Imagine that you have short comments. Is it possible to understand what emotion this text conveys: joy, surprise, anger?I say it's possible. For example, there is a whole field in computational linguistics that deals with the study of opinions and emotions in text documents - sentiment analysis. As part of our task we will classify messages as positive or negative. There are many ways to solve this problem, in this article I will elaborate on how I coped with the task.
Why is sentiment analysis important?
Nearly 80% of the world’s digital data is unstructured, and data obtained from social media sources is no exception. Since the information is not organized in any predefined way, it’s difficult to sort and analyze. Fortunately thanks to the developments in Machine Learning, it is now possible to create models that learn from examples and can be used to process and organize text data.
I will use the machine learning method with a teacher to analyze the emotional tonality of the text. Now it's time to learn how to do a mood analysis of the text.
We can define four main steps in this process:
1. Data collection
2. Data preparing
3.Select and create a sentiment analysis model.
4.Testing the resulting model.
Let's consider all the steps in order.
1. Data collection
To analyze the mood of messages I need a data set with which I will train a machine learning model (classifier). It was possible to collect all this set, but I used an already ready corpus of the text which was formed on the basis of Russian-language messages on such platform of micro blogging as Twitter. This corpus consists of positive and negative entries.
2. Data preparing
Once you’ve captured the tweets you need for your sentiment analysis, it’s time to prepare the data. As we mentioned earlier social media data is unstructured. That means it’s raw, noisy and needs to be cleaned before we can start working on our sentiment analysis model. This is an important step because the quality of the data will lead to more reliable results.

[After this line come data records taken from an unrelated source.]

(* ===== verification/Prelude.v ===== *)
(** * OpenTrace, a mechanised model of its log store

    OpenTrace collects log entries from instrumented applications and answers
    queries over them.  Its own storage engine is src/internal/logstore; this
    development models that engine from the bytes of its files up to the queries, and
    proves what makes it a log store: acknowledged entries survive crashes, sealing
    changes no answer, and queries return exactly the entries they should.

    ** How the parts fit together

    An entry (chunk.Entry) is given an ID and appended to the write-ahead log of the
    current hour (wal/, engine/writer.go); a group commit acknowledges it.  It is also
    pushed to the ring of the live tail (engine/ring.go).  When the hour is over, or a
    segment is full, the log is renamed and sealed (engine/seal.go) into a segment: a
    directory of columnar chunks (chunk/, encoding/), one inverted index per chunk
    (index/), a metadata file and a completion marker.  The segment manager
    (engine/segment.go) lists the sealed segments and repairs interrupted seals at
    start-up.  A query (engine/store.go, query.go) takes a snapshot of the segments and
    of the unsealed logs, narrows every chunk by its columns and index, walks the logs
    through a cache of parsed entries (engine/walcache.go), and merges pages.

    ** Files, in order

    - [Prelude]: Go errors and panics (the [result] monad), slices with their bounds
      checks, machine integers, encoding/binary, setters, shared list lemmas and
      tactics.
    - [Framing] (encoding/strlen.go, varint.go), [Zstd] (encoding/zstd.go), [Bitpack]
      (bitpack.go), [Columns] (delta.go, dictionary.go, zstdblock.go), [Sparse]
      (sparse.go): the value and column encodings.
    - [Schema] (chunk/schema.go): the 47 columns and the [Entry] record.
    - [Wal] (wal/binary.go, scanner.go): the log record, the three field lists of the
      source each translated in its order, and the replay of a file.
    - [Strconv], [Times]: the standard-library conversions the engine relies on
      (decimal numbers; the hour, minute and RFC 3339 layouts of UTC times).
    - [Chunk] (chunk/writer.go, reader.go), [Cache] (engine/colcache.go,
      index/cache.go), [Rows] (engine/chunkcols.go, chunkrow.go, and the row readers of
      store.go), [Index] (index/).
    - [Ids] (engine/id.go), [Seal] (engine/seal.go and recoverDir of segment.go),
      [Segments] (engine/segment.go).
    - [TopN], [Pages] (the bounded heaps and the merging of pages in store.go), [Query]
      (search parameters and [matchesParams]), [Filter] (the column filters), [Search]
      (chunks and segments), [Paging] ([Store.Search]).
    - [Ring] (engine/ring.go), [Writer] (engine/writer.go), [Durable] (the writer under
      concurrent appenders, crashes and start-up).
    - [WalCache] (engine/walcache.go), [Counts] (the counts and histograms of store.go).
    - [Requests] (engine/requests.go): whole-range scans of requests and their sums.
    - [Lookups] (store.go): lookup by ID and distinct values.
    - [IngestQueue] (internal/ingest/queue.go): the buffered insert queue.
    - [Jobs] (internal/jobs): the SQL job queue, its worker and its scheduler.
    - [Guard] (internal/guardrail): the read-only SQL guardrail.
    - [Breaker] (internal/connector/circuit_breaker.go, internal/retry): resilience of outbound calls.
    - [Scrub], [Utf8], [Pipeline] (logstore/ingest/pipeline.go, internal/fingerprint): redaction of
      personal data, valid UTF-8, and the stages a batch goes through before the writer.
    - [Floats]: float64 as IEEE 754 binary64, and the durations of package time.
    - [Conditions] (internal/watcher: watch_conditions.go, watch_metrics.go, watch_helpers.go),
      [KeyedMutex] (the lock of watch_evaluator.go), [Watches] (watch_evaluator.go,
      watch_session.go, watch_scheduler.go, watch_stream.go, adapter/sqlite/watch_store.go).
    - [Adapter] (pkg/store/models_logs.go, logstore/adapter): the canonical entry, its conversions
      to and from rows, the write path and the cache of recent batches.
    - [IngestHttp] (internal/ingest: limits, flat_handler, fingerprint, sampling, decode, handler):
      from a decoded request to the response; [Validate] (validate.go, spec.go): the dry run.
    - [ErrorGroups] (adapter/sqlite: error_group_store, error_impact_store; the error statements of
      processAfterInsert): groups by fingerprint and environment, their lifecycle, their users.
    - [EnvScope] (mcp/envscope; mcp/tools: envresolve, envguard, errors_*, users): the
      environments of a token and the tools over error groups.
    - [Accounts] (adapter/sqlite/user_store.go, routes/auth, mcp/tools/admin_users.go): users,
      roles, failed logins, first connection and tokens.
    - [Gate] (internal/api: middleware.go, proxy_auth.go, mcp_sse_gate.go, and the settings of
      server.go): rate limits, client addresses, keys, proxies, origins and MCP sessions.

    Definitions keep the names of the source; where Go has one name in several packages
    the prefix of the package is added ([IndexOpenReader], [Writer_Close]).  A loop of
    the source that carries state is a separate definition named after its function
    ([seal_loop], [directory_loop]).  Properties of a component are proved as lemmas
    named [..._ok] and applied by the property itself and by the components above.

    ** Conventions

    Go's [(value, error)] results and panics are the monad [result] ([Ok], [Err],
    [Panic]); machine integers are [Z] with their wrap-around written out where the
    source can overflow; a string or a byte slice is [list byte]; a directory is the map
    of its files; a time is its nanoseconds since 1970 in UTC.  State is passed
    explicitly; a scan of columns threads the memo and the shared caches
    ([chunkColumns]), a seal emits the trace of its file operations ([traced]), so that
    a crash is a prefix of the trace.  A mutex-protected method is one step, and a method
    that releases its mutex in the middle is several ([append_locked] and
    [sync_covered]/[sync_done] of [Append]; [push_ring] and [fan_out] of [Push]).

    ** Code outside the repository

    - klauspost/compress/zstd: class [Zstd], laws in [ZstdLaws]: decoding inverts
      encoding within the decoder's limit, and never yields more than the limit.
      [Zstd.stored_codec] is an instance.
    - The Unicode tables, strings.EqualFold and TrimSpace: classes [Unicode] and [Text];
      [TextLaws] states that EqualFold is symmetric and holds of equal
      strings.  encoding/json of bodies and metadata: [BodyJSON], [MarshalMeta] and
      [BodyCodec], with the laws [BodyCodecOk] and the instance [Pipeline.tree_codec];
      crypto/md5 is [MD5].
    - The operating system: outcomes of writes, fsyncs, truncations and renames are
      arguments; a crash keeps the synced bytes and any part of what follows, and may undo the
      rename of a rotation ([Durable.crashed]; its argument says whether the entry of a new
      file in its directory is durable with the file).

    ** What the theorems show

    - Durability: [Durable.acknowledged_survives] for the transition system of
      concurrent appends, shared and failing fsyncs, rotations, seals and crashes, unless a
      rollback or a flush at a rotation has failed ([Durable.fault_step]);
      [Durable.group_commit_progress]; [Seal.seal_crash_safe] for crashes inside a seal;
      [Wal.replay_recovers] and [Wal.replay_resumes] for torn logs.
    - Fidelity of stored data: [Wal.record_roundtrip], [Chunk.chunk_roundtrip],
      [Rows.chunk_row_roundtrip], [Rows.sealed_rows_equal_wal], and the round trips of
      each column encoding.
    - Queries: [Paging.search_page_exact], [Paging.sealing_keeps_answers],
      [Index.index_search_exact], [TopN.top_rows_correct], [Segments.no_segment_missed],
      [Counts.count_by_level_exact], [Counts.count_by_service_exact],
      [Counts.histogram_exact], [WalCache.wal_cache_transparent].
    - The ingest queue: [IngestQueue.ingest_queue_conserves],
      [IngestQueue.enqueue_all_or_nothing], [IngestQueue.flush_delivers].
    - Whole-range scans and lookups: [Requests.search_requests_exact],
      [Requests.aggregate_requests_exact], [Lookups.get_by_id_exact],
      [Lookups.distinct_values_exact].
    - Jobs: [Jobs.operations_follow_lifecycle], [Jobs.job_rows_well_formed],
      [Jobs.claim_next_exact], [Jobs.claim_is_exclusive], [Jobs.failure_is_retried],
      [Jobs.worker_terminates], [Jobs.worker_finishes].
    - The guardrail: [Guard.accepted_reads_only] of queries in lexical pieces,
      [Guard.accepted_exact] of normal forms, [Guard.literals_do_not_matter],
      [Guard.scans_exact], [Guard.guard_terminates]; [Guard.line_comment_hides_anything]
      and the lemmas after it show where it can be got round.
    - Resilience: [Breaker.breaker_cycle], [Breaker.breaker_trips], [Breaker.retry_exact].
    - The pipeline: [Pipeline.process_redacts], [Pipeline.process_exact],
      [Scrub.scrubbed_text_is_clean]; [Pipeline.refused_body_leaks], [Pipeline.deep_value_leaks]
      and [Scrub.long_card_leaks] show what escapes redaction.
    - Watches: [Conditions.condition_tree_exact], [Watches.evaluate_exact], and of any
      interleaving [Watches.alerts_follow_triggers], [Watches.checks_are_serial] and
      [Watches.evaluators_progress]; [KeyedMutex.keyed_mutex_is_a_lock] and
      [KeyedMutex.keyed_mutex_no_leak] of the lock they share.
    - The way in: [IngestHttp.wire_to_column] and [IngestHttp.columns_capped] from wire fields to
      columns, [IngestHttp.endpoints_agree], [IngestHttp.fingerprints_agree],
      [IngestHttp.truncation_exact]; [IngestHttp.batch_stored_once] and
      [IngestHttp.recorded_when_stored] for retried batches over [Adapter.batch_cache_refines];
      [Adapter.row_roundtrip] and [Adapter.metadata_lost] for what is read back;
      [Validate.editDistance_exact] and [Validate.suggestion_nearest].
    - Error groups: [ErrorGroups.status_explained] of any sequence of operations,
      [ErrorGroups.environments_isolated], [ErrorGroups.transition_exact],
      [ErrorGroups.batch_tracked] and [ErrorGroups.issue_filed_once].
    - Scopes: [EnvScope.pinned_reads_own_environments] and
      [EnvScope.pinned_writes_own_environments]; [EnvScope.user_impact_crosses_environments] and
      the theorems after it show the answers that are not scoped.
    - Accounts and the gate: [Accounts.admin_remains], [Accounts.first_admin_once],
      [Accounts.connect_token_works], [Accounts.guesses_bounded]; [Gate.limiter_bounded],
      [Gate.admitted_bounded], [Gate.client_ip_unforgeable], [Gate.token_admits],
      [Gate.api_key_fails_closed], [Gate.session_one_user]; [Accounts.lockout_not_atomic],
      [Gate.second_line_ignored] and the theorems after it show where they give way.
    - State: [Segments.register_refines_map], [Segments.prune_is_safe],
      [Ids.ids_are_ordered], [Cache.cache_invariant], [Seal.segment_meta_exact],
      [Ring.tail_has_no_gap].
    - Hostile input: no arbitrary file makes the record decoder, the chunk reader or the
      index reader panic, and a decoded block is bounded whatever it claims.
    - Defects: [Sparse.oversized_body_unreadable], [Index.long_token_lost],
      [Durable.failed_handoff_acknowledges], [Durable.failed_rollback_hides] and
      [Durable.unsynced_directory_loses] prove behaviours the code does not intend.

    ** Fuel

    Loops that are not structural take a fuel that their callers compute from the data:
    replays and column readers the length of the remaining bytes plus one (each round
    consumes at least one byte), the merge of posting lists the sum of the two lengths,
    heap operations the size of the heap, the free-hour search its probe limit.  The
    exactness theorems are about the composed functions with that fuel, so a fuel that
    ran out would make them false.

    ** Not modelled

    Goroutines, contexts and channels that only parallelise independent work (the
    fan-out of Search over segments), mutexes that make a whole method atomic, hit and
    miss counters, log messages, and Close.  Of the rest of the program: the other HTTP
    handlers, the client, the other MCP tools and SQLite stores, the connectors and the command
    line are I/O and SQL around the engine.  A statement is one step, and so is a method of
    the job queue that reads and then writes ([Jobs.Fail]); an insert of the queue that fails
    has stored nothing ([IngestQueue.BatchInsert]); a condition tree is evaluated at one
    instant against one log store ([Conditions]).  Of the ingest handlers, the side effects
    after the insert are modelled for error groups only, and the dry run of validate mode is
    [Validate], not a branch of the handler; of the adapter, not the read
    methods that rename parameters; of the errors tool, not the log entries it adds, the
    traits it derives from JSON, nor the parsing of its time window.  JSON, MessagePack, MD5, zstd and the Unicode tables are libraries
    and stay parameters. *)

From stdpp Require Import base list gmap strings numbers sorting.
From Stdlib Require Import ZArith Lia.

Preprocessing a dataset involves a number of tasks. The most important thing is to remove unnecessary information, such as emoticons, special characters, extra spaces, words with a neutral emotional color, such as the word " for example”, proper names, some prepositions. The same pre-treatment may include improving the format of the text, removing duplicate messages.
To implement this step I have created a program that processed the text, removed all links, hashtags, usernames and other stop words.
Next I have split the data set into two samples in a 4:1 ratio: the first sample was required for training the classifier, and the second for testing it.
3.Select and create a sentiment analysis model.
This point in the analysis of the mood of messages is the most important and voluminous. First, you need to present each document from the corpus as a vector. If you explain in simple language, the computer can not perceive our language, and in order to fix it, we must present each document in the form with which the computer can work.
The most common way to represent a document in computational linguistics and search problems is either as a set of words (bag-of-words) or as a set of N-grams
For example, the sentence "I study at the University" we can submit like set of unigrams ( I, study, at, the, University) or set of digrams( I study, study at, at the, the University)
The next step in compiling a feature vector is to assign each feature its weight. I used TF-IDF method. TF-term frequency (the number of times that term t occurs in document d.), IDF-inverse document frequency (a measure of how much information the word provides, i.e., if it's common or rare across all documents).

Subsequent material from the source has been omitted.